Work item » Your task is to repeat exactly the lines below between the line holding "apply std_lower_bound_spec in E as (-> & _ & _);" and the line holding "Hw]]; [done| |done].", inclusive, and only those.

Dataset entries »
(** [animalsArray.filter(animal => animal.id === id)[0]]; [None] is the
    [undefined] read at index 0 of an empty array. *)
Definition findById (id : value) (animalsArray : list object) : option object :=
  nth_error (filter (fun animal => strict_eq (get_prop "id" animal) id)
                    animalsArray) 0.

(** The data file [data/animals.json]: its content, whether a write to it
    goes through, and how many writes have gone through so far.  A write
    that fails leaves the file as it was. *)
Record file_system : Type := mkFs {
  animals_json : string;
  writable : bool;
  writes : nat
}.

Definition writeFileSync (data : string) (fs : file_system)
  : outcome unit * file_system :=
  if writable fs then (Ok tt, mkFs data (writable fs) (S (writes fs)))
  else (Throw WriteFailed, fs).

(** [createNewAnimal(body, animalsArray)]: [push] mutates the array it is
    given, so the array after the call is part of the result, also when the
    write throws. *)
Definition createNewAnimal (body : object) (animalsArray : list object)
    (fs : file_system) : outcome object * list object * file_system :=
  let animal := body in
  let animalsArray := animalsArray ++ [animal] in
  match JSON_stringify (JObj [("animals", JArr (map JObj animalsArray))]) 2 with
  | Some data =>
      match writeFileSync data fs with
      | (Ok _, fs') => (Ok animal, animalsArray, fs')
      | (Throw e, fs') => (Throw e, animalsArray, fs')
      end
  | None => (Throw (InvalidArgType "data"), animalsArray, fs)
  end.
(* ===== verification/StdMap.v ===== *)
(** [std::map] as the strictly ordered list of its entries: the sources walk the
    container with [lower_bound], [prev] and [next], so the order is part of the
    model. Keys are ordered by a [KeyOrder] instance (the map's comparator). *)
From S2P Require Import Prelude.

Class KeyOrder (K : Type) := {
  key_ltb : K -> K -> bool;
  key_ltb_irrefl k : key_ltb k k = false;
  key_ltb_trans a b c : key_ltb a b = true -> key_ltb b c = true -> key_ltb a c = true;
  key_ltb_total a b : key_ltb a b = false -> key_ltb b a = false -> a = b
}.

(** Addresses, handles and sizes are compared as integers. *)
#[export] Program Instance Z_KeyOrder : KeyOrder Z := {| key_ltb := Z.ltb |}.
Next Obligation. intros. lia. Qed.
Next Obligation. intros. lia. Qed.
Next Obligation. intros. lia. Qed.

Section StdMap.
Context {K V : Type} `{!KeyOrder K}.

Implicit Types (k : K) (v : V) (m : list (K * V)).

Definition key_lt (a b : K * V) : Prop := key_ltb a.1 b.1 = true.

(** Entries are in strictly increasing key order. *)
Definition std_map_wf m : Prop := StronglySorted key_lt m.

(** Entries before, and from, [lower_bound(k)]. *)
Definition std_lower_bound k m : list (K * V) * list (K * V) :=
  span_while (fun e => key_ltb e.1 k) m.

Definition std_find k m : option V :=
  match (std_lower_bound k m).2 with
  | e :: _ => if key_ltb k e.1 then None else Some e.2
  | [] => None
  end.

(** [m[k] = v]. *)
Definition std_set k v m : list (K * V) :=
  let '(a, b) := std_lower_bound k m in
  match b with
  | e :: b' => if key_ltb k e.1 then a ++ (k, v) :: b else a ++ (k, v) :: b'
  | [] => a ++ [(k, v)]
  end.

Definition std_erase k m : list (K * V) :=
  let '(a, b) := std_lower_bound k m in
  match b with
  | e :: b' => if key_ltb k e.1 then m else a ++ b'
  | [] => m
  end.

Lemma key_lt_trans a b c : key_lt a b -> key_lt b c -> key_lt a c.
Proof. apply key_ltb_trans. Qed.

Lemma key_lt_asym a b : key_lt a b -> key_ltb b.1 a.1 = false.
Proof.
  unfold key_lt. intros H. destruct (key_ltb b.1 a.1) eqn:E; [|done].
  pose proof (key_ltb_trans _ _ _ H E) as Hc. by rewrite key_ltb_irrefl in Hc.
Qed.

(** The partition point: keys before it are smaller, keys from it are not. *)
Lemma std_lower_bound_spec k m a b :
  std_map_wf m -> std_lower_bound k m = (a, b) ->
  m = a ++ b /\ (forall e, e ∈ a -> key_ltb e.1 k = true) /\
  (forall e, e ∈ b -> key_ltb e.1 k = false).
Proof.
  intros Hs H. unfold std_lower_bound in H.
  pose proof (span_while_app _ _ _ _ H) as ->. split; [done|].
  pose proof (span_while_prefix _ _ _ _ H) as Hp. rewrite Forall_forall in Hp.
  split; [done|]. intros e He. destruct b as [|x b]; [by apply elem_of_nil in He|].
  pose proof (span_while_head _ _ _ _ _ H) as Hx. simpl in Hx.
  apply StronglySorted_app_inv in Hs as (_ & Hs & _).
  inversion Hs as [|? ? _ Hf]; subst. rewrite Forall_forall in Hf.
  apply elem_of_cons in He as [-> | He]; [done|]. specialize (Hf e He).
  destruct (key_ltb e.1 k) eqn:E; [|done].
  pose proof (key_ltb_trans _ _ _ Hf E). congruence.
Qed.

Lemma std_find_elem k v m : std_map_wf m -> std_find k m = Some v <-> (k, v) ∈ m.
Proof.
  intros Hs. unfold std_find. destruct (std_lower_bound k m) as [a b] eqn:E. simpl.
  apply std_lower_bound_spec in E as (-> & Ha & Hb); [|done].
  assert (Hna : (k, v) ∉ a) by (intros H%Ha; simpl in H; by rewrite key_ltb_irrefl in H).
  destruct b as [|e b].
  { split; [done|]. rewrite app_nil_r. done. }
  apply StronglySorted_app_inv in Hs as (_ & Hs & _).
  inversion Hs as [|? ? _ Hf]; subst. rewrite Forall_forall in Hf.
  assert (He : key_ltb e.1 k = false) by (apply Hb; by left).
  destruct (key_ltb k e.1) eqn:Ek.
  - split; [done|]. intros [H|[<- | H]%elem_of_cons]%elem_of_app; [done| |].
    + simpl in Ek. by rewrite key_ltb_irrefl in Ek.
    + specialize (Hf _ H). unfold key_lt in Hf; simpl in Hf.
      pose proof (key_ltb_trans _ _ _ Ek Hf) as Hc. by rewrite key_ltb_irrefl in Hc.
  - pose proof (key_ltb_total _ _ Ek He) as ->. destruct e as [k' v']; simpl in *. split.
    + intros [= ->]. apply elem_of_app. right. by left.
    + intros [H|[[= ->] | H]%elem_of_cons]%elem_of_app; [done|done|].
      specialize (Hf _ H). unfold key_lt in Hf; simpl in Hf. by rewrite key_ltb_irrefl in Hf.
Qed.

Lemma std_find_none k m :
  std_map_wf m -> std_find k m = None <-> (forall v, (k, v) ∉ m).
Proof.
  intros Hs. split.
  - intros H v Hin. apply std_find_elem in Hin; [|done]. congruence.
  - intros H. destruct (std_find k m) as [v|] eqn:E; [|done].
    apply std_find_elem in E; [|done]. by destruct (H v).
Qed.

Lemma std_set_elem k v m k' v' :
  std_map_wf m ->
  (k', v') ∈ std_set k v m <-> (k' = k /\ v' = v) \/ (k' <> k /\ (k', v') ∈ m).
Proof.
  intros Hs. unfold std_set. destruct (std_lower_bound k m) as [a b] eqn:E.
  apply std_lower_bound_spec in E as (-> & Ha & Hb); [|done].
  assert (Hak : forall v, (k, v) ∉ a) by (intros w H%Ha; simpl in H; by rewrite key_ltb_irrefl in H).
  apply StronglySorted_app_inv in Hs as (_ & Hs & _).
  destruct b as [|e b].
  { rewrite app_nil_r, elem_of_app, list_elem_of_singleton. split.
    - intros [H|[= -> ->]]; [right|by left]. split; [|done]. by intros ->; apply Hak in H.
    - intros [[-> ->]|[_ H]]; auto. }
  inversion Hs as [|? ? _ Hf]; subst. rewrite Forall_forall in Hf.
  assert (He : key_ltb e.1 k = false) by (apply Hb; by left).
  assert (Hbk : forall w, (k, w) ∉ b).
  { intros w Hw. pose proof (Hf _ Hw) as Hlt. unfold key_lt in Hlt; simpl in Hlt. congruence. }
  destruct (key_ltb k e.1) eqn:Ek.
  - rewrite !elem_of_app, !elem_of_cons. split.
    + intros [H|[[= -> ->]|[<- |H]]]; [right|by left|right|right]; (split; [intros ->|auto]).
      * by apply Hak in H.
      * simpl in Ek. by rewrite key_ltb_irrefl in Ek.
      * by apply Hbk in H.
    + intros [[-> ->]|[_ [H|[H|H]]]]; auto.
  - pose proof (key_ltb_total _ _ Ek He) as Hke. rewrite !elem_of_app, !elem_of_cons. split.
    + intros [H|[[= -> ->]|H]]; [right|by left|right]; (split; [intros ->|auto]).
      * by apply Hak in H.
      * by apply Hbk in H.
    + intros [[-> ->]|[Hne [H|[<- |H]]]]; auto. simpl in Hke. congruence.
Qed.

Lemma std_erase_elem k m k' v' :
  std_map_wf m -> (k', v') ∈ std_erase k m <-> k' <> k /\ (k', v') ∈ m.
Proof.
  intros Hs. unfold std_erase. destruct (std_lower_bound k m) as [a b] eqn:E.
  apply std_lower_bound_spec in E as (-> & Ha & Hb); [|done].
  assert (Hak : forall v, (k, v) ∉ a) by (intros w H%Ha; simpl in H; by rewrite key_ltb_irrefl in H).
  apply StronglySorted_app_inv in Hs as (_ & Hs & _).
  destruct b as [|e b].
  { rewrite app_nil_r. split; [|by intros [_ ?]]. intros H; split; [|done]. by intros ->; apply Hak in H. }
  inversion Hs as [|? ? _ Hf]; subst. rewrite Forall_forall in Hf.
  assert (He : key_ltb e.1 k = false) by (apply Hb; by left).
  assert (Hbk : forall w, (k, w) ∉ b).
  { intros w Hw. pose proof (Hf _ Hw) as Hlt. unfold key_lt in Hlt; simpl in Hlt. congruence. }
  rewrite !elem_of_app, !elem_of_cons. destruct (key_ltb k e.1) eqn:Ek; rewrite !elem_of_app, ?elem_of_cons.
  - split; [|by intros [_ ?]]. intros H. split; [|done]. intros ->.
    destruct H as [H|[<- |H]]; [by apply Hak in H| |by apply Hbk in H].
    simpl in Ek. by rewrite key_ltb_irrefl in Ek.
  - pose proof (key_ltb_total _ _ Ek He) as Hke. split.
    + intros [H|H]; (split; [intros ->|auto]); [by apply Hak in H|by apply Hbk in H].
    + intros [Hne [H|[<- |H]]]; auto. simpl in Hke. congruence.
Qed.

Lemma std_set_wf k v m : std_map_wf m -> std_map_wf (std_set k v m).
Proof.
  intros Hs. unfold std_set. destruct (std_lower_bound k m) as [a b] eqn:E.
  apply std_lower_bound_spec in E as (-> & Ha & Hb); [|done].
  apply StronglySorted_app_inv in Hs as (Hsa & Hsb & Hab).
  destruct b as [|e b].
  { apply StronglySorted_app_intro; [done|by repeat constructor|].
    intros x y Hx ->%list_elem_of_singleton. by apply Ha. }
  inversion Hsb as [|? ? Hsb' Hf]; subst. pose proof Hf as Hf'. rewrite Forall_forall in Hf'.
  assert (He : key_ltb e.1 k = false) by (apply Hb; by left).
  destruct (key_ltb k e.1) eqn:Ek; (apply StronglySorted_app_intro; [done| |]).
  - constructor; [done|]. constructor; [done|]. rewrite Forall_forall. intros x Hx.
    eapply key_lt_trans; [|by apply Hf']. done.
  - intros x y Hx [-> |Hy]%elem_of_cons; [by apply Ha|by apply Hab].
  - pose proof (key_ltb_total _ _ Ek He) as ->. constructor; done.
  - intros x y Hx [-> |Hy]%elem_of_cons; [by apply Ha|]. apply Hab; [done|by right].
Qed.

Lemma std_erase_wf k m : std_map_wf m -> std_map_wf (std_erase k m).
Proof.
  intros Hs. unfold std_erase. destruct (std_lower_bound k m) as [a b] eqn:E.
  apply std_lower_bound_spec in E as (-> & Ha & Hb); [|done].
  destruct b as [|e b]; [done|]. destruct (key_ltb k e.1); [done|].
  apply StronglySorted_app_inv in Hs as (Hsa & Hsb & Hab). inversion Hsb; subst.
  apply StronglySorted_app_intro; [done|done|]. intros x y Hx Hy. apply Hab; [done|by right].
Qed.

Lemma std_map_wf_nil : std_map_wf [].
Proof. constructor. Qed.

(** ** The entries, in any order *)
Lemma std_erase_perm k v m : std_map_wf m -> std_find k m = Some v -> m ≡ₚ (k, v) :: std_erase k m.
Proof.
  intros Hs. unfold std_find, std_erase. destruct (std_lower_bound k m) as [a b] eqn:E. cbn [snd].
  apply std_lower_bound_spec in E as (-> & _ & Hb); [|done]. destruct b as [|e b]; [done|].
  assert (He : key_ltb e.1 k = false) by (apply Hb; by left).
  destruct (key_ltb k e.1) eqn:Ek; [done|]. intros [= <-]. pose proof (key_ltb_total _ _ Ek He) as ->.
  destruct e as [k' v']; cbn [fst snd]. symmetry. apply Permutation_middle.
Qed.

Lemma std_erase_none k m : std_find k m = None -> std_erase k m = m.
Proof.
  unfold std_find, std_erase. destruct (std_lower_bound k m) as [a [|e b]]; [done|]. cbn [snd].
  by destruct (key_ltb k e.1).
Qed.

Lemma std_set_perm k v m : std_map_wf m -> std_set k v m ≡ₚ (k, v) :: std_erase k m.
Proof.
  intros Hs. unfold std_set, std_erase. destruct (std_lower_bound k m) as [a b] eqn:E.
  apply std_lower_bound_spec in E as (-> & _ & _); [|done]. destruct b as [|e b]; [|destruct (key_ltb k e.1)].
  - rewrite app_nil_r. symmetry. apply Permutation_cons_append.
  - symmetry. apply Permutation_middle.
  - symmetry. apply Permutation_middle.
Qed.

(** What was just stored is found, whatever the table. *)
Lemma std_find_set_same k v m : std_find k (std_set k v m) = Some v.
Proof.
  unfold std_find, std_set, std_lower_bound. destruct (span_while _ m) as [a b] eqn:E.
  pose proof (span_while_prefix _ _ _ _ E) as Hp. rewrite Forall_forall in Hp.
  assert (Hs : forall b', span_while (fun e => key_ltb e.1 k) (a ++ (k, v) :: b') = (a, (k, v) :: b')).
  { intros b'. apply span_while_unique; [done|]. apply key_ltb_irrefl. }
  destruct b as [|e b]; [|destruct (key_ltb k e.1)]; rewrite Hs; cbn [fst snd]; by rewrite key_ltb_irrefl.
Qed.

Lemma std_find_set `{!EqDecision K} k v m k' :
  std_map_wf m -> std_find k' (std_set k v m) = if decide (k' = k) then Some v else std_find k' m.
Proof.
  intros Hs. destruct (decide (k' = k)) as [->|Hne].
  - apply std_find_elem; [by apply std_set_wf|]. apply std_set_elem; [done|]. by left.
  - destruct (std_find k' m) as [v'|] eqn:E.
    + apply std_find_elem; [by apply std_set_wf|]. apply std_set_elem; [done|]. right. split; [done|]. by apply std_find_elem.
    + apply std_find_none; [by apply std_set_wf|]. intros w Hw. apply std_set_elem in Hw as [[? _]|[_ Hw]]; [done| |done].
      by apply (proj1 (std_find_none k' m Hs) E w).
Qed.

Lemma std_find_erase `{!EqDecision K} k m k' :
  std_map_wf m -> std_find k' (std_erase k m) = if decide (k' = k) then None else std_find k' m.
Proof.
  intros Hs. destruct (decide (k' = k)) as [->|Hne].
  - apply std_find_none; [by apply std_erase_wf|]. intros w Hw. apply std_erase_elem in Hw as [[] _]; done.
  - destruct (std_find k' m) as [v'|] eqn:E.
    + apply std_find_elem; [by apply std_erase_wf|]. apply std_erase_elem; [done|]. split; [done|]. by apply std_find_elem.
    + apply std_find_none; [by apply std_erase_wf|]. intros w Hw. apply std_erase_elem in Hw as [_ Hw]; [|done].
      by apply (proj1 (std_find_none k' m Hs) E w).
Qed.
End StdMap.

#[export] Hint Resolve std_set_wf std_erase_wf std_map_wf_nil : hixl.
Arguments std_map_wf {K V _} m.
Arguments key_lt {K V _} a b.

Your response »
  apply std_lower_bound_spec in E as (-> & _ & _); [|done]. destruct b as [|e b]; [|destruct (key_ltb k e.1)].
  - rewrite app_nil_r. symmetry. apply Permutation_cons_append.
  - symmetry. apply Permutation_middle.
  - symmetry. apply Permutation_middle.
Qed.

(** What was just stored is found, whatever the table. *)
Lemma std_find_set_same k v m : std_find k (std_set k v m) = Some v.
Proof.
  unfold std_find, std_set, std_lower_bound. destruct (span_while _ m) as [a b] eqn:E.
  pose proof (span_while_prefix _ _ _ _ E) as Hp. rewrite Forall_forall in Hp.
  assert (Hs : forall b', span_while (fun e => key_ltb e.1 k) (a ++ (k, v) :: b') = (a, (k, v) :: b')).
  { intros b'. apply span_while_unique; [done|]. apply key_ltb_irrefl. }
  destruct b as [|e b]; [|destruct (key_ltb k e.1)]; rewrite Hs; cbn [fst snd]; by rewrite key_ltb_irrefl.
Qed.

Lemma std_find_set `{!EqDecision K} k v m k' :
  std_map_wf m -> std_find k' (std_set k v m) = if decide (k' = k) then Some v else std_find k' m.
Proof.
  intros Hs. destruct (decide (k' = k)) as [->|Hne].
  - apply std_find_elem; [by apply std_set_wf|]. apply std_set_elem; [done|]. by left.
  - destruct (std_find k' m) as [v'|] eqn:E.
    + apply std_find_elem; [by apply std_set_wf|]. apply std_set_elem; [done|]. right. split; [done|]. by apply std_find_elem.
    + apply std_find_none; [by apply std_set_wf|]. intros w Hw. apply std_set_elem in Hw as [[? _]|[_ Hw]]; [done| |done].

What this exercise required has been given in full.